**RAW DATA:**
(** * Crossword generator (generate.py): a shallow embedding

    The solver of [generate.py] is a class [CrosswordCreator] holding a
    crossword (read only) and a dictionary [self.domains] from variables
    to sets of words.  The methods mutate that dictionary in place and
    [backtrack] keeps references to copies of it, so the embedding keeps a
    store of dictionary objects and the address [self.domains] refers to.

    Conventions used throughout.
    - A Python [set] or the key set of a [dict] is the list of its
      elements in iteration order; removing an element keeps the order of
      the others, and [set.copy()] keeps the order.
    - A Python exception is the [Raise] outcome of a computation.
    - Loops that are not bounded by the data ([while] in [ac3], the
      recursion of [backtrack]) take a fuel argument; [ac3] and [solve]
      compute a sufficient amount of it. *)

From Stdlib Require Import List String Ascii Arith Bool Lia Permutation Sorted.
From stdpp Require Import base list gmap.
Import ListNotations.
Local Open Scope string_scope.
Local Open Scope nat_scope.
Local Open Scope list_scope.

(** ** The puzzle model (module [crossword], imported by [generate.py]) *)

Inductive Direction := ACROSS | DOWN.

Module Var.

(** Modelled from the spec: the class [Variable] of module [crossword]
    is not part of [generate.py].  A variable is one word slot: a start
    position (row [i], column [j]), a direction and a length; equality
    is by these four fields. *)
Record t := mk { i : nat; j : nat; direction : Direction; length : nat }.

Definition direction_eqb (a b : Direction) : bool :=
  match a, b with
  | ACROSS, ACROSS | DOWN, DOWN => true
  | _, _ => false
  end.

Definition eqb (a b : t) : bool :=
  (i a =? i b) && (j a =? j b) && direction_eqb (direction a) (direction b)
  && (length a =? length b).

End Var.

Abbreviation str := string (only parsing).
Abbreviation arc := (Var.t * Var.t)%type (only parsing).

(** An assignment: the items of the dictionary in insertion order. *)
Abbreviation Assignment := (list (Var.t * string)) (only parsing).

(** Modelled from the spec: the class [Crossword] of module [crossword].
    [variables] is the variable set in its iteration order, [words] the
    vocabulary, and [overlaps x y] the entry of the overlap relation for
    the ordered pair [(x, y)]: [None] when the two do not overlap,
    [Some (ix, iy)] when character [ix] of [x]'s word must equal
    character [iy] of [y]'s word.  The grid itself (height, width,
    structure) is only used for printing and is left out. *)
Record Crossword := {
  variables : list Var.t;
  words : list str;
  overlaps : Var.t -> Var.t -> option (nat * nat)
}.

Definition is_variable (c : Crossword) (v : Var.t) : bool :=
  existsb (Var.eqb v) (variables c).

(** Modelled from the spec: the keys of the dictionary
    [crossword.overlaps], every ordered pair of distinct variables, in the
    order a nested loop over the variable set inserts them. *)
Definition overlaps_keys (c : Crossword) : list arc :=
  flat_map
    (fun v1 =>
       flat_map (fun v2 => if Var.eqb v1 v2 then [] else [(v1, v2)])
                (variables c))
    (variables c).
...
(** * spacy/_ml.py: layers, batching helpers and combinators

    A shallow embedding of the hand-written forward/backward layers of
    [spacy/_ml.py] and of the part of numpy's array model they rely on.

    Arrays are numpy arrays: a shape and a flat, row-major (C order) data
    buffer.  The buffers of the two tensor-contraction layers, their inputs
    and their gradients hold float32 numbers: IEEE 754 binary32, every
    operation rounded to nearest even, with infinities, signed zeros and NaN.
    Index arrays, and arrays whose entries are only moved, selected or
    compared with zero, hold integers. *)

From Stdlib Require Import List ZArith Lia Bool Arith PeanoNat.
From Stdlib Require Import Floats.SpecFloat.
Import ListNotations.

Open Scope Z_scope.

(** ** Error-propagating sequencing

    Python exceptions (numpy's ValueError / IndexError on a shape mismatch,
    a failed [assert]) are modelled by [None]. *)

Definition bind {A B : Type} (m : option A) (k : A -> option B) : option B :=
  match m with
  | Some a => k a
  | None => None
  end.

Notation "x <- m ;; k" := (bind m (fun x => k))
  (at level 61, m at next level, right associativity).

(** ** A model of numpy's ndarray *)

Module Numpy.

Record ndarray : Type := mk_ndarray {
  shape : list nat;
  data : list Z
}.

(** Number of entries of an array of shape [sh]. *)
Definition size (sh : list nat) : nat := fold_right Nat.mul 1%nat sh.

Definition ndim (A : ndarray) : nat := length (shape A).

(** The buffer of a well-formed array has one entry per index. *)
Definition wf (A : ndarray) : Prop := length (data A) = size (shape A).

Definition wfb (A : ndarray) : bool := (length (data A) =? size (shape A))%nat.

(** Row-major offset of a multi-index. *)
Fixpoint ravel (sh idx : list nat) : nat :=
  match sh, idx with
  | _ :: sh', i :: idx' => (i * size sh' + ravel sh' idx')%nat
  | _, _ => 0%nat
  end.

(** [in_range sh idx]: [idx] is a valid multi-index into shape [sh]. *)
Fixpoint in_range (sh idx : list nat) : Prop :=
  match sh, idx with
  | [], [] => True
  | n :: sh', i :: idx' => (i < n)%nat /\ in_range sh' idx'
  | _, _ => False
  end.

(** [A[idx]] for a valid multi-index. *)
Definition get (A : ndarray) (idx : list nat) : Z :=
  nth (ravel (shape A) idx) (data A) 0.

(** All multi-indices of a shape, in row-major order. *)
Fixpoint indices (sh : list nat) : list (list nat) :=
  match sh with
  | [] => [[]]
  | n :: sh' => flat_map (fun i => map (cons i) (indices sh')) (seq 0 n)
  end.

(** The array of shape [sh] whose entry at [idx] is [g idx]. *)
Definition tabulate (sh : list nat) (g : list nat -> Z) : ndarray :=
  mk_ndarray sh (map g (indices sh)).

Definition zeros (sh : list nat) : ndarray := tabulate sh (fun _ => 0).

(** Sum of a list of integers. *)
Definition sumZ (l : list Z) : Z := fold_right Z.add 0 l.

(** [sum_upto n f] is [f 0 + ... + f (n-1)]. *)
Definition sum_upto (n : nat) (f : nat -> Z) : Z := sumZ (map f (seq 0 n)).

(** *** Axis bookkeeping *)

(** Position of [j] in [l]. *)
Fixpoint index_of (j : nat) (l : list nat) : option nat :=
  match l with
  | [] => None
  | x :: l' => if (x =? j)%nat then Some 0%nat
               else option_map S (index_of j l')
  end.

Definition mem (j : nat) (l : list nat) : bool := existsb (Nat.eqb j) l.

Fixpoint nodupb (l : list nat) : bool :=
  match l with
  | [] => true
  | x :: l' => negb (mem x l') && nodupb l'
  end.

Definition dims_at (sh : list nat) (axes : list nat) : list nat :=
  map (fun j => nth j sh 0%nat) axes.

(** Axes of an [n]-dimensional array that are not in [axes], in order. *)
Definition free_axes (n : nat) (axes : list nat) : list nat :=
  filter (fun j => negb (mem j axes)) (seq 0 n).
--
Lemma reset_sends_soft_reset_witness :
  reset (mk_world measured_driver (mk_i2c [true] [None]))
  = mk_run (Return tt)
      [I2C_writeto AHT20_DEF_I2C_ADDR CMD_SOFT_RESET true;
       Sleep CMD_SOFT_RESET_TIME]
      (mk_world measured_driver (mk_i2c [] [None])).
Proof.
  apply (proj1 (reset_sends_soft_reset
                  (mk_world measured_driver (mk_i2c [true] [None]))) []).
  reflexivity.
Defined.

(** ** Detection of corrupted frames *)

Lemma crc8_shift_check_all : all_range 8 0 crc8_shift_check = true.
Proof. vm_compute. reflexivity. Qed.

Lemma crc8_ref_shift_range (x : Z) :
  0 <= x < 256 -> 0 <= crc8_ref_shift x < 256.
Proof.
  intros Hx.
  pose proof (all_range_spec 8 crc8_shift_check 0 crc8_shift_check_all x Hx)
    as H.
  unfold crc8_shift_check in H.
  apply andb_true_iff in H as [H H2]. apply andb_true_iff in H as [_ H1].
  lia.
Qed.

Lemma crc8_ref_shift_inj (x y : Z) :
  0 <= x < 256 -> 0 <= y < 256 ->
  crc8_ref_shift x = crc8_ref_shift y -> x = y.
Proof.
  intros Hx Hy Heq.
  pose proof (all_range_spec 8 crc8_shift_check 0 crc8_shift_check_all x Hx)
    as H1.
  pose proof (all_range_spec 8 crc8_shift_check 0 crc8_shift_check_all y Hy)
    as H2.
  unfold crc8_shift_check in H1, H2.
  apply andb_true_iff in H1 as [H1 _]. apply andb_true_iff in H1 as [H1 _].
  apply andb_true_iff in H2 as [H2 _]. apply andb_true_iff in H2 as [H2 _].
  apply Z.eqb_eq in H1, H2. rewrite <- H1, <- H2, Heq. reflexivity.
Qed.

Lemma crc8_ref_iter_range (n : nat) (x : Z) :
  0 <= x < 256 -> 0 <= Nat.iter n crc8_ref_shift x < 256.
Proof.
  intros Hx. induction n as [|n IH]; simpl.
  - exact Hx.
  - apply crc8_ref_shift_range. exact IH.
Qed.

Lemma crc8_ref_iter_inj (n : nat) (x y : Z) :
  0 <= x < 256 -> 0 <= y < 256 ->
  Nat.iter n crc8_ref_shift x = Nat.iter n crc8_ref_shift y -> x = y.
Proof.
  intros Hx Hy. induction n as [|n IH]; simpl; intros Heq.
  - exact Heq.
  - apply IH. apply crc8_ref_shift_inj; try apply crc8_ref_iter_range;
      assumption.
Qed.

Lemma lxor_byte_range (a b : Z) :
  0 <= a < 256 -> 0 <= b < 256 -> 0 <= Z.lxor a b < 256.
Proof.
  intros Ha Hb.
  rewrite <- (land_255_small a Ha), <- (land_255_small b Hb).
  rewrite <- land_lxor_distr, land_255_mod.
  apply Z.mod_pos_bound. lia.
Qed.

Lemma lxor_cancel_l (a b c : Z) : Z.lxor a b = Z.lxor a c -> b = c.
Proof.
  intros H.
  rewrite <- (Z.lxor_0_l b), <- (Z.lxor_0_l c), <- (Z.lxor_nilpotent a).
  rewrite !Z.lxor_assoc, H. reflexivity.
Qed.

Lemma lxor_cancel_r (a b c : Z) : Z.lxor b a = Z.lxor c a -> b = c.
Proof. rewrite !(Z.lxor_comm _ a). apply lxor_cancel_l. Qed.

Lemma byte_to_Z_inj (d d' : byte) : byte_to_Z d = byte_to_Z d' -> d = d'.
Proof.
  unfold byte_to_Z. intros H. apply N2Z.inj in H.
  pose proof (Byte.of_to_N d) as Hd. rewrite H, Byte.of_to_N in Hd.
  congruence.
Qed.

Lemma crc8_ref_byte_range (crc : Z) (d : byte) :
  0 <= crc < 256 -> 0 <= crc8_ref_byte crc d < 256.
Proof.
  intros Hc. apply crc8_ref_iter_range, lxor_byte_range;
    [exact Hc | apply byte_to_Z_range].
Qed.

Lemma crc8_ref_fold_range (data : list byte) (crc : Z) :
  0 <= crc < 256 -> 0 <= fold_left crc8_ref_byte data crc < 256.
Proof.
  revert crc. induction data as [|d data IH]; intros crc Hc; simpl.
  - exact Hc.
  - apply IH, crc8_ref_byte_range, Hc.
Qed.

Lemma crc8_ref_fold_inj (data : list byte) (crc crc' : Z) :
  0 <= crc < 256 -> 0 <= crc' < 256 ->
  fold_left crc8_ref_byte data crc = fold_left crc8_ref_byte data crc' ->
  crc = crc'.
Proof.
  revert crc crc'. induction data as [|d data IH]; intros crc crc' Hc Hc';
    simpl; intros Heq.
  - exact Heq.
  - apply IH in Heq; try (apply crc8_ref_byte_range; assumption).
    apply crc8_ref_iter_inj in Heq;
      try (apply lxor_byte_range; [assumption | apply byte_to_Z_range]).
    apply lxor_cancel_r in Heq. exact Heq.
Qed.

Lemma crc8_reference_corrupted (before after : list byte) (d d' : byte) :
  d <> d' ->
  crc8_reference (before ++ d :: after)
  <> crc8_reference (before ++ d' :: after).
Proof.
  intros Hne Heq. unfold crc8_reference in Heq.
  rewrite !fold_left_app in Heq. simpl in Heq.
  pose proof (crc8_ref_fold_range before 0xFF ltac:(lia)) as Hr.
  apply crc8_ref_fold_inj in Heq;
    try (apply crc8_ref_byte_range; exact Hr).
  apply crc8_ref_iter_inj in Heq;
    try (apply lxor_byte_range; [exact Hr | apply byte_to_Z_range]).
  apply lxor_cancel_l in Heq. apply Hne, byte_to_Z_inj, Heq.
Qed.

**WORK INSTRUCTION:** Within the entries, find all lines holding "sumZ" and copy each one.

**WRITTEN RESPONSE:**
Definition sumZ (l : list Z) : Z := fold_right Z.add 0 l.
Definition sum_upto (n : nat) (f : nat -> Z) : Z := sumZ (map f (seq 0 n)).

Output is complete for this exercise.